Wie bereits der ABDA-Präsident in seinem Lagebericht beklagte auch Seitz, dass die Hauptlast der Umsetzung der Rabattverträge von den Apotheken übernommen werden musste. Lieferdefekt, höherer Bürokratieaufwand sowie Mehrkosten infolge aufwändigerer Lagerhaltung und komplexerer Datenaufbereitung, sowie Ärger mit den Patienten seien die Folgen gewesen. Das Wettrennen um »centoptimierte Niedrigstpreise« mit dauerndem Präparatewechsel könne nicht im Interesse der Patienten sein. Für die nächsten Rabattverträge mahnte der Hauptgeschäftsführer eine flexiblere Lösung an, zum Beispiel durch eine Quotenregelung oder Zielpreisvereinbarungen. Retaxationsandrohungen seien fehl am Platz. Eigentlich müssten nach Seitz die Kassen Aufwandsentschädigungen an die Apotheken zahlen.
Versandhandel
Fast vier Jahre nach Zulassung habe der Versandhandel in der GKV-Versorgung einen Marktanteil von weniger als einem Prozent. Er sei damit klar entzaubert worden, trotz einer massiven medialen Unterstützung. Er sei ein Nischenversorgungsmodell mit Fokus auf »Rosinenpickerei«. Das hätten offensichtlich auch die Versandhändler erkannt. Mit neuen Strategien, wie Bestell- und Abholstationen in Drogeriemärkten oder Franchise-Modellen versuchen sie nun, ihren Marktanteil zu steigern. Inzwischen habe der Europarat eine Resolution über Kriterien für einen sicheren Versandhandel beschlossen und will damit seinen Kampf gegen illegale Arzneimitteldistribution verschärfen. Seitz forderte die Politik auf, verschreibungspflichtige Arzneimittel vom Versandhandel wieder auszuschließen.
Fremd- und Mehrbesitz
Natürlich wurde von Seitz auch die nach deutschem Recht illegale Betriebserlaubnis für eine Filiale einer holländischen Versandhändlers in Saarbrücken angesprochen, die auf richterlichem Spruch vorläufig geschlossen und dann vorläufig wieder geöffnet wurde, bis im Hauptsacheverfahren eine Entscheidung gefallen ist.

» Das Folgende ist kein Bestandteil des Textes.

Lemma ensures_key c : ensures valid_string (Cell_Key c).
Proof.
  intros w Hw. split; [done|]. unfold Cell_Key, load, gets. cbn [fst].
  destruct (cells w !! c) as [o|] eqn:Ho; [|done]. by apply (lb_keys w Hw c o).
Qed.
Lemma ensures_load {A} (f : Cell -> A) d c : quietly (load f d c).
Proof. apply ensures_gets. Qed.
Lemma ensures_on_cell f c : (forall o, c_key (f o) = c_key o) -> quietly (on_cell f c).
Proof.
  intros Hf. apply ensures_modify. intros w [H1 H2]. split; [|done]. intros c' o'. simpl.
  intros [(-> & o & Ho & ->)|[_ Ho]]%lookup_alter_Some; [rewrite Hf|]; by eapply H1.
Qed.
Lemma ensures_metric m : accepted m -> quietly (metric m).
Proof.
  intros Hm. apply ensures_modify. intros w [H1 H2]. split; [done|]. simpl. apply Forall_app. by split; [|constructor].
Qed.
Lemma ensures_new_cell o : valid_string (c_key o) -> quietly (new_cell o).
Proof.
  intros Ho w [H1 H2]. split; [|done]. split; [|done]. intros c o'. simpl.
  intros [[_ <-]|[_ Hc]]%lookup_insert_Some; [done|by eapply H1].
Qed.
Lemma ensures_new_engine x : quietly (new_engine x).
Proof. intros w Hw. split; [|done]. by apply (labelled_same w). Qed.
Lemma ensures_on_engine f e : quietly (on_engine f e).
Proof. apply ensures_modify. intros w. by apply labelled_same. Qed.

Lemma role_valid r : valid_string (Role_String r).
Proof. by destruct r. Qed.
Lemma state_valid s : valid_string (State_String s).
Proof. by destruct s. Qed.
Lemma accepted_state k r s v : valid_string k -> accepted (CellState_Set k (Role_String r) (State_String s) v).
Proof. intros Hk. repeat constructor; [done|apply role_valid|apply state_valid]. Qed.

(** A tactic to try on every goal before the rules. *)
Ltac quiet_with first_tac := repeat first
  [ first_tac | (simple apply ensures_ret; exact I) | simple apply ensures_gets | simple apply ensures_get_st | simple apply ensures_load
  | (simple apply ensures_on_cell; reflexivity) | simple apply ensures_new_engine | simple apply ensures_on_engine
  | assumption | (simple apply ensures_for_each; intros ?)
  | (simple apply ensures_modify; intros w Hw; apply (labelled_same w); [reflexivity|reflexivity|exact Hw])
  | (simple eapply ensures_bind; [simple apply ensures_key|intros ? ?])
  | (simple apply (ensures_bind any); [|intros ? _])
  | match goal with |- ensures _ (if ?x then _ else _) => destruct x end
  | match goal with |- ensures _ (match ?x with _ => _ end) => destruct x end ].
Ltac quiet := quiet_with fail.

Lemma ensures_setRole c r : quietly (setRole c r).
Proof. unfold setRole, Cell_State. quiet. by apply ensures_metric, accepted_state. Qed.
Lemma ensures_setState c s : quietly (setState c s).
Proof. unfold setState, Cell_Role. quiet. by apply ensures_metric, accepted_state. Qed.
Lemma ensures_Close c : quietly (Close c).
Proof. by apply ensures_on_cell. Qed.
Lemma ensures_drain_end t : quietly (drain_end t).
Proof.
  unfold drain_end, CompareAndDelete. quiet; [|apply ensures_Close].
  apply ensures_metric. by repeat constructor.
Qed.
Lemma ensures_scheduleDrain c e td : quietly (scheduleDrain c e td).
Proof. unfold scheduleDrain, drain, drain_begin, Engine_drain. quiet. apply ensures_drain_end. Qed.
Lemma ensures_markReady c : quietly (markReady c).
Proof. unfold markReady, Cell_State. quiet. apply ensures_setState. Qed.
Lemma ensures_start e c : quietly (start e c).
Proof. unfold start. quiet. apply ensures_markReady. Qed.
Lemma ensures_Promote k : quietly (Promote k).
Proof. unfold Promote, Get, Cell_State. quiet; auto using ensures_setRole, ensures_setState. Qed.
Lemma ensures_Demote k : quietly (Demote k).
Proof.
  unfold Demote, Get, Cell_State, Cell_Engine.
  quiet; auto using ensures_setRole, ensures_setState, ensures_scheduleDrain.
Qed.
Lemma ensures_Drop k : quietly (Drop k).
Proof.
  unfold Drop, Get, Cell_Engine, CompareAndDelete.
  quiet; auto using ensures_setState, ensures_scheduleDrain, ensures_Close.
Qed.
Lemma ensures_apply_role k c r : quietly (apply_role k c r).
Proof.
  unfold apply_role, Cell_Role. quiet; auto using ensures_setRole, ensures_Promote, ensures_Demote.
Qed.
Lemma ensures_publish k c : quietly (publish k c).
Proof.
  unfold publish, LoadOrStore, Get. quiet; auto using ensures_setState, ensures_Close.
Qed.

(** The key a cell is created with must be valid. *)
Lemma ensures_Ensure m k r : valid_string k -> quietly (Ensure m k r).
Proof.
  intros Hk. unfold Ensure, Get.
  quiet; auto using ensures_publish, ensures_apply_role. by apply ensures_new_cell.
Qed.
Lemma ensures_waiter_step p x : quietly (waiter_step p x).
Proof. unfold waiter_step. quiet. apply ensures_markReady. Qed.

(** [ApplyConfig] labels with its key and with the version of the compiled engine. *)
Definition versions_valid (f : CompileFunc) : Prop :=
  forall k raw s e, (f k raw s).1 = Ok e -> valid_string (Version e).
Lemma ensures_run_compile f k raw c : versions_valid f ->
  ensures (fun r => forall e, r = Ok e -> valid_string (Version e)) (run_compile c (f k raw)).
Proof.
  intros Hf w Hw. unfold run_compile. destruct (cells w !! c) as [o|] eqn:Ho; [|by split].
  pose proof (Hf k raw (mkCompile (c_data o) (scopes w) None)) as Hv.
  destruct (f k raw _) as [r s]. split; [|exact Hv].
  assert (Hs : labelled (on_cells (alter (set_data (cs_data s)) c) w)).
  { exact (proj1 (ensures_on_cell (set_data (cs_data s)) c (fun _ => eq_refl) w Hw)). }
  by apply (labelled_same (on_cells (alter (set_data (cs_data s)) c) w)).
Qed.
Lemma ensures_ApplyConfig m k raw : versions_valid (m_compile m) -> valid_string k -> quietly (ApplyConfig m k raw).
Proof.
  intros Hv Hk. unfold ApplyConfig, Get, Cell_State, Cell_Engine.
  quiet_with ltac:(simple eapply ensures_bind; [by apply ensures_run_compile|intros [en|er] Hen]);
    auto using ensures_start, ensures_scheduleDrain; apply ensures_metric; repeat constructor; auto.
Qed.
End Logic.

(** ** The whole process *)

Section Process.
Context {L : LlmdRouter} `{MapRange} {Out : Type} (wt : EppDataWatcher).

Definition keeps_labels (s s' : sys) : Prop := labelled (W s) -> labelled (W s').

Lemma invoke_labels {X} (f : St World X) : ensures any f -> all_steps keeps_labels (invoke f).
Proof. intros Hf. apply all_steps_act. intros s. apply reach_one. intros Hw. by apply (Hf (W s)). Qed.

(** The clusters a typed snapshot assigns have valid names. *)
Lemma mine_valid self cfg k r : epp_data_typed cfg -> resolve_mine self cfg !! k = Some r -> valid_string k.
Proof.
  intros [_ Ha]. rewrite resolve_mine_lookup. unfold my_role.
  destruct (Assignment cfg !! k) as [e|] eqn:He; [|done]. intros _. by apply (Ha k e He).
Qed.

Mit dem GMG, AVWG und auch mit dem GKV-WSG habe sich der deutsche Gesetzgeber eindrucksvoll für die inhabergeführte, heilberuflich ausgerichtete Apotheke bekannt. Experten würden den Apotheken im anstehenden EuGH-Entscheid eher gute Karten prognostizieren. Abgesehen davon würde sich die Versorgungssituation in Deutschland durch die Einführung von Mehr- und Fremdbesitz sicher nicht verbessern. Die ABDA werde sich deshalb weiterhin für den Erhalt des jetzigen Systems vehement einsetzen. Die Bundesregierung sei auf der Seite der Apotheker, was sich auch in den Gegenpositionen zum Hauptgutachten der deutschen Monopolkommission widerspiegele.
Als Erfolg könne auch verbucht werden, dass die EU-Richtlinie über Dienstleistungen im Binnenmarkt nicht auf die Gesundheitsdienstleistungen ausgedehnt wurde. Damit sei eine zentrale Forderung der Apothekerschaft berücksichtigt worden.
Ausblick
Seitz geht davon aus, dass auch weiterhin große Herausforderungen auf die niedergelassenen Apotheken zukommen werden. Diesen müsse man sich stellen. In der anstehenden Novellierung der Apothekenbetriebsordnung sei die Chance gegeben, den Apothekerberuf weiter heilberuflich zu prägen. Beratungsleistung und -qualität müssen dabei Kernleistung und Kernkompetenz einer Apotheke bleiben.